As an alternative plot twist, how about the following? Matt Damon, whilst stranded on Mars, works out how much his rescue mission will cost. In a moment of enlightened self-sacrifice he realises that thousands of lives on Earth could be saved for the cost of saving him. He concludes his life is not worth more than that of thousands of people. So he stoically refuses to be rescued and instead convinces NASA HQ that, if they really want to save lives, they should abandon him, return the money to the US Government and insist it spends it on aid for the developing world. The rest of the movie follows the gripping tale of how aid get distributed in Sub-Saharan Africa.
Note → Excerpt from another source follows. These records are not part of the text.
(* ===== verification/ItemsAccess.v ===== *)
(** * Access to a linked item

    [do_item_get], [do_item_update], [do_item_bump] and [do_item_touch] against
    the abstract cache: a lookup finds what the map holds, removes the entry
    when it is stale, and moves of an item between queues leave the map alone. *)

From S2P Require Import Prelude Bipbuf Hashes State Links Queues Assoc AssocSpec AssocThm Slabs SlabsSpec Items ItemsSpec.

Section Access.
Context {HF : HashFn}.
Implicit Types (s : world) (m : gmap (list Z) Z) (R : Z → Z) (D : queues) (p : Z).

(** Only memory and the LRU bookkeeping changed. *)
Definition lru_only s s' : Prop := s' = s <| w_heap := w_heap s' |> <| w_lru := w_lru s' |>.

(** What stays the same in a header whose item moves to another queue. *)
Record moved (it it' : item) : Prop := {
  mv_hcore : hcore it' = hcore it;
  mv_refcount : i_refcount it' = i_refcount it;
  mv_linked : flag (i_it_flags it') ITEM_LINKED = true
}.

Lemma elem_of_qset D q l y (x : Z) : x ∈ qset D q l y ↔ (y = q ∧ x ∈ l) ∨ (y ≠ q ∧ x ∈ D y).
Proof. unfold qset. case_decide; naive_solver. Qed.

(** The members of the queues after such a move. *)
Lemma requeued_members D q q' p l1 l2 y x :
  D q = l1 ++ p :: l2 → (∀ y, p ∉ qset D q (l1 ++ l2) y) →
  x ∈ qset (qset D q (l1 ++ l2)) q' (p :: qset D q (l1 ++ l2) q') y ↔
  (x = p ∧ y = q') ∨ (x ≠ p ∧ x ∈ D y).
Proof.
  intros HD Hn.
  assert (Hout : x ≠ p → x ∈ qset D q (l1 ++ l2) y ↔ x ∈ D y).
  { intros Hne. rewrite elem_of_qset. destruct (decide (y = q)) as [->|]; [rewrite HD; set_solver|naive_solver]. }
  rewrite elem_of_qset, elem_of_cons. pose proof (Hn y). pose proof (Hn q').
  destruct (decide (x = p)) as [->|Hne]; [naive_solver|].
  rewrite <- Hout by done. destruct (decide (y = q')) as [->|]; naive_solver.
Qed.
You wouldn't go see that movie? Okay, fine. I'll admit the story's not obviously as watchable. But I think the morality is much better. It's what a morally perfect Matt Damon would do.

The point I really want to make isn't that they should have left Matt Damon to die, or that he should have sacrificed himself. I suppose, if you are going to spend all that money on space stuff and won't spent it on anything else, you might as well try and save him.

Instead, it's a more general reflection that there should never have been an ludicrously expensive space programme in the first place, not when there are better things to spend money on, things that would do more good.